I noticed then that she was very thin. You could see the blue veins in her arms and hands as well as her temples.
She made light of it, though I understood she was a little frightened, as she had never fainted before. Then Mrs. Miller suggested we take her out on the porch, where it was cooler, and we packed her in a rocking chair. I fanned her slowly. Her father placed his chair beside her. How he did love her. It shone in every line of his face, which seemed to have taken on a certain kind of refinement that had perhaps come from the invalidism. I noticed that he used great care in sitting down and getting up, and that he was very lame.
I was fain to go away, not that I really wanted to, but Mr. Gaynor insisted on my staying to supper. Dan was absent, and he plied me so with questions that we were summoned to supper before I had answered half of them. Afterward we went out again. Ruth had the chair tilted back almost like a couch. How slim and graceful she was, most like to a willow wand. And her sweet face told the story to me that she was trying to make herself happy and content in a life that did not fill her heart, and was slowly sapping her strength.
How we talked all the evening. She held her father's hand—it showed little marks of toil now and was shapely enough, but not as white as hers. And when I went away John Gaynor wrung my hand with subtle, meaning strength.
"You will come in often," he said. "We are so glad to get you back."
How had these two people come to marry? I learned some of the causes afterward. I was anxious to see her and Dan together.

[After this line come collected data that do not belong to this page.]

(** The results of the calls, in order; each call runs on the instance as
    the previous one left it (an exception or [SystemExit] that the caller
    catches leaves the instance as it was when raised). *)
Fixpoint break_here_seq (me : addr) (self : Breakpoint) (calls : list call)
    : list (Breakpoint * list event * outcome) :=
  match calls with
  | [] => []
  | c :: calls' =>
      let r := break_here_call me self c in
      r :: break_here_seq me r.1.1 calls'
  end.

(** *** What a caller observes of one call *)

(** The call went for the console: it ran [IPython.embed()] or failed
    trying to. *)
Definition attempted (r : Breakpoint * list event * outcome) : Prop :=
  Embed ∈ r.1.2 ∨ r.2 = Raised (PyException ipython_missing).

Definition warned (r : Breakpoint * list event * outcome) : Prop :=
  Warning max_usage_warning ∈ r.1.2.

(** ** class func_breakpoint and the heap *)

(** A function object: its [__name__] and what calling it returns. *)
Record function := mkFunction {
  fn_name : string;
  fn_call : list value → dict → value
}.

(** An instance of [func_breakpoint]: [self.args]/[self.kwargs] as the
    arguments they stand for, and [self.breakpoint], unset until
    [__call__] has run. *)
Record func_breakpoint := mkWrapper {
  args : init_args;
  breakpoint : option addr
}.

Inductive object :=
  | OBreakpoint (b : Breakpoint)
  | OWrapper (w : func_breakpoint).
(** The settle step writes into the state the context is in by then: a
    check started for rust that fails after the user went back to local
    leaves local marked as disconnected. *)
Example stale_check_overwrites :
  let started := checkStart (initialState rust (fun _ => None)) in
  let switched := switchBackend (snd started) local None in
  fst started = Some (healthRequest "http://localhost:8082") /\
  connected switched = Some true /\
  backendId (checkSettle (NF := integerFormat) (Rejects None) switched) = local /\
  connected (checkSettle (NF := integerFormat) (Rejects None) switched) = Some false.
Proof. repeat split. Qed.

(** C3, amended.  [switchBackend] to local sets Connected itself, and no
    health-check request is issued for local.  For js the provider is the
    local one as well and no request is issued; for rust and go a
    [RemoteProvider] for that backend and its URL is built.  For rust,
    go and js [switchBackend] resets [connected] to [null].  The
    connection check runs after the switch exactly when the backend id
    changed or a custom URL was given for a backend other than local;
    otherwise the state stays as
    [switchBackend] left it and nothing is requested.  When the check
    runs, js becomes connected without a request, and for rust and go
    exactly one request goes to [{url}/health] with a timeout of 5000 ms,
    [checking] being set meanwhile; when that request settles in the
    state the check left, the backend is connected when the response is
    ok, and otherwise disconnected with the message "Health check
    returned <status>", the message of the error [fetch] failed with, or
    "Cannot reach backend". *)
Theorem switchBackend_connectivity :
  forall (NF : NumberFormat) (s : State) (id : BackendId)
         (customUrl : option string) (fetch : Fetch),
    let s1 := switchBackend s id customUrl in
    backendId s1 = id /\
    connected s1 = (if BackendId_eqb id local then Some true else None) /\
    connectionError s1 = None /\
    (id = local \/ id = js -> provider s1 = Ok LocalProvider) /\
    (id = rust \/ id = go ->
     exists u,
       backends_url s1 id = Some u /\
       provider s1
         = Ok (Remote
                 {| RemoteProvider.backendId := id;
                    RemoteProvider.capabilities :=
                      match RemoteProvider.REMOTE_CAPS id with
                      | Some c => c
                      | None => mkCaps true true true true true true true true
                      end;
                    RemoteProvider.baseUrl := RemoteProvider.stripTrailingSlashes u;
                    RemoteProvider.adapter := Adapters.ADAPTERS id |})) /\
    (effectRuns s id customUrl = true <->
     id <> backendId s \/ overrides id customUrl = true) /\
    (effectRuns s id customUrl = false ->
     switchAndCheck s id customUrl fetch = ([], s1)) /\
    (effectRuns s id customUrl = true ->
     (id = local \/ id = js ->
      fst (switchAndCheck s id customUrl fetch) = [] /\
      connected (snd (switchAndCheck s id customUrl fetch)) = Some true /\
      connectionError (snd (switchAndCheck s id customUrl fetch)) = None) /\
     (id = rust \/ id = go ->
      exists u,
        backends_url s1 id = Some u /\
        fst (checkStart s1) = Some (healthRequest u) /\
        connected (snd (checkStart s1)) = None /\
        checking (snd (checkStart s1)) = true /\
        switchAndCheck s id customUrl fetch
          = ([healthRequest u],
             checkSettle (fetch (healthRequest u)) (snd (checkStart s1))) /\
        match fetch (healthRequest u) with
        | Resolves res =>
            if ok res then
              connected (snd (switchAndCheck s id customUrl fetch)) = Some true /\
              connectionError (snd (switchAndCheck s id customUrl fetch)) = None
            else
              connected (snd (switchAndCheck s id customUrl fetch)) = Some false /\
              connectionError (snd (switchAndCheck s id customUrl fetch))
                = Some ("Health check returned "
                          ++ Number_toString (inject_Z (status res)))%string
        | Rejects m =>
            connected (snd (switchAndCheck s id customUrl fetch)) = Some false /\
            connectionError (snd (switchAndCheck s id customUrl fetch))
              = Some (match m with
                      | Some msg => msg
                      | None => "Cannot reach backend"
                      end)
        end)).
Proof.
  intros NF s id customUrl fetch s1.
  assert (Hurl : id = rust \/ id = go -> exists u, backends_url s1 id = Some u).
  { intros Hid. unfold backends_url.
    destruct (urlOverrides s1 id) as [u|]; [now exists u|].
    destruct Hid as [Hid|Hid]; subst id; eexists; reflexivity. }
  split; [reflexivity|]. split; [reflexivity|]. split; [reflexivity|].
  split.
  { intros [Hid|Hid]; subst id; reflexivity. }
  split.
  { intros Hid. destruct (Hurl Hid) as [u Hu]. exists u. split; [exact Hu|].
    unfold provider. change (backendId s1) with id. rewrite Hu.
    destruct Hid as [Hid|Hid]; subst id; reflexivity. }
  split.
  { unfold effectRuns. rewrite orb_true_iff, negb_true_iff.
    assert (Heq : BackendId_eqb id (backendId s) = false <-> id <> backendId s).
    { destruct id, (backendId s); simpl; split; intro H;
        try discriminate; try reflexivity; try (now elim H). }
    now rewrite Heq. }
  split.
  { intros Hrun. unfold switchAndCheck. now rewrite Hrun. }
  intros Hrun. unfold switchAndCheck. rewrite Hrun.
  split.
  - intros [Hid|Hid]; subst id; repeat split; reflexivity.
  - intros Hid. destruct (Hurl Hid) as [u Hu]. exists u. split; [exact Hu|].
    subst s1. rewrite checkConnection_phases.
    rewrite !(checkStart_remote (switchBackend s id customUrl) u Hid Hu).
    cbn [fst snd connected checking].
    split; [reflexivity|].
    split; [destruct Hid as [Hid|Hid]; subst id; reflexivity|].
    split; [reflexivity|]. split; [reflexivity|].
    destruct (fetch (healthRequest u)) as [res|m]; simpl.
    + destruct (ok res); split; reflexivity.
    + split; reflexivity.
Qed.

Lemma switchBackend_connectivity_witness :
  fst (switchAndCheck (NF := integerFormat) freshLocal rust None (answering healthy))
    = [healthRequest "http://localhost:8082"] /\
  connected (snd (switchAndCheck (NF := integerFormat)
                    freshLocal rust None (answering healthy))) = Some true.
Proof.
  destruct (switchBackend_connectivity integerFormat freshLocal rust None
              (answering healthy))
    as (_ & _ & _ & _ & _ & _ & _ & Hrun).
  destruct (Hrun eq_refl) as [_ Hremote].
  destruct (Hremote (or_introl eq_refl)) as (u & Hu & _ & _ & _ & Heq & Hres).
  inversion Hu; subst u. simpl in Hres.
  split; [now rewrite Heq | exact (proj1 Hres)].
Defined.

End Selector.

(* ===================================================================== *)
(** * Further properties: the search *)
(* ===================================================================== *)

Module WindowFacts.

Import ChessAI.

Lemma Finite_eq (x y : Z) : Finite x = Finite y <-> x = y.
Proof. split; [now intros [= ->] | now intros ->]. Qed.

Lemma Finite_NegInfinity (x : Z) : Finite x = NegInfinity <-> False.
Proof. split; [discriminate | tauto]. Qed.

Lemma Finite_Infinity (x : Z) : Finite x = Infinity <-> False.
Proof. split; [discriminate | tauto]. Qed.

Lemma NegInfinity_Finite (x : Z) : NegInfinity = Finite x <-> False.
Proof. split; [discriminate | tauto]. Qed.

Lemma Infinity_Finite (x : Z) : Infinity = Finite x <-> False.
Proof. split; [discriminate | tauto]. Qed.

Lemma NegInfinity_Infinity : NegInfinity = Infinity <-> False.
Proof. split; [discriminate | tauto]. Qed.

Lemma Infinity_NegInfinity : Infinity = NegInfinity <-> False.
Proof. split; [discriminate | tauto]. Qed.

Lemma false_true : false = true <-> False.
Proof. split; [discriminate | tauto]. Qed.

Lemma same_eq {A : Type} (x : A) : x = x <-> True.
Proof. tauto. Qed.

(** After a case split on the scores everything is a proposition over
    integers. *)
Ltac num_finish :=
  simpl in *;
  repeat match goal with
         | H : context [Finite _ = Finite _] |- _ => rewrite Finite_eq in H
         | H : context [Finite _ = NegInfinity] |- _ => rewrite Finite_NegInfinity in H
         | H : context [Finite _ = Infinity] |- _ => rewrite Finite_Infinity in H
         | H : context [NegInfinity = Finite _] |- _ => rewrite NegInfinity_Finite in H
         | H : context [Infinity = Finite _] |- _ => rewrite Infinity_Finite in H
         | H : context [NegInfinity = Infinity] |- _ => rewrite NegInfinity_Infinity in H
         | H : context [Infinity = NegInfinity] |- _ => rewrite Infinity_NegInfinity in H
         | |- context [Finite _ = Finite _] => rewrite Finite_eq
         | |- context [Finite _ = NegInfinity] => rewrite Finite_NegInfinity
         | |- context [Finite _ = Infinity] => rewrite Finite_Infinity
         | |- context [NegInfinity = Finite _] => rewrite NegInfinity_Finite
         | |- context [Infinity = Finite _] => rewrite Infinity_Finite
         | |- context [NegInfinity = Infinity] => rewrite NegInfinity_Infinity
         | |- context [Infinity = NegInfinity] => rewrite Infinity_NegInfinity
         end;
  try tauto; try lia.

Ltac num_cases :=
  unfold within, Num_le, Num_lt in *;
  repeat match goal with
         | x : Num |- _ => destruct x
         end;
  num_finish.

Lemma within_exact (v m : Num) : v = m -> forall a b, within a b v m.
Proof. intros -> a b. num_cases. Qed.

Lemma within_full (v m : Num) : within NegInfinity Infinity v m -> v = m.
Proof.
  unfold within, Num_le, Num_lt. intros (H1 & H2 & H3).
  destruct v, m; simpl in *; try reflexivity;
    try (specialize (H1 eq_refl); discriminate);
    try (specialize (H2 eq_refl); discriminate);
    try (apply H3; reflexivity).
Qed.

Lemma Num_le_refl (a : Num) : Num_le a a.
Proof. num_cases. Qed.

Lemma Num_le_trans (a b c : Num) : Num_le a b -> Num_le b c -> Num_le a c.
Proof. intros H1 H2. num_cases. Qed.

Lemma Num_le_max_l (a b : Num) : Num_le a (Num.max a b).
Proof. num_cases. Qed.

Lemma Num_min_le_l (a b : Num) : Num_le (Num.min a b) a.
Proof. num_cases. Qed.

I had warm enough welcomes everywhere. The interviewer had not come into existence, but I went to the office of the Prairie Farmer and saw young John. Then there was the Journal, a new friend in what was then the Saloon Building. There was a daily Tribune, rather shaky on its legs, in an old wooden shanty at Lake and Clark streets. The Hon. John Wentworth, of my father's old love, the Democrat, was on LaSalle Street in quite grand quarters, the printing room boasting a Hoe press from New York. And there was a bookstore, laying a foundation of one of the great publishing houses in years to come.
There was the old jail built, as the contract called for, "of logs firmly bolted together," and the Court House I had never seen before, on the northeast corner of the square. It had offices on the lower floor, but they were talking of a new one, as it was too small. There was gas in some of the principal streets. But the wharves and the grain elevator had improved most of all, and the packing house was quite an institution. Railroads were planned in almost every direction and the canal was an established fact.
Dan returned a few days after. He was a big, handsome animal, not gross, but with the material in every line, the intellectual in scarcely none. He was shrewd, jolly, forceful in all business matters, and had a laughing face that won more by its good humor than his argument. I had once thought he might be something of a politician, but he was all business. Ben would take up that line. Our Senators were Messrs. Douglas and Shields, the Stephen A. Douglas I had gone to hear speak long ago. They had won a grant of land from Congress for a railroad from Chicago to the Gulf of Mexico.
The gold fields had not taken as many of our men as I fancied it would. The unfortunate revolutions in Germany and Hungary had sent an influx of immigrants over, many well-informed people among them, ready and anxious to work for homes in the new country, many of them farmers.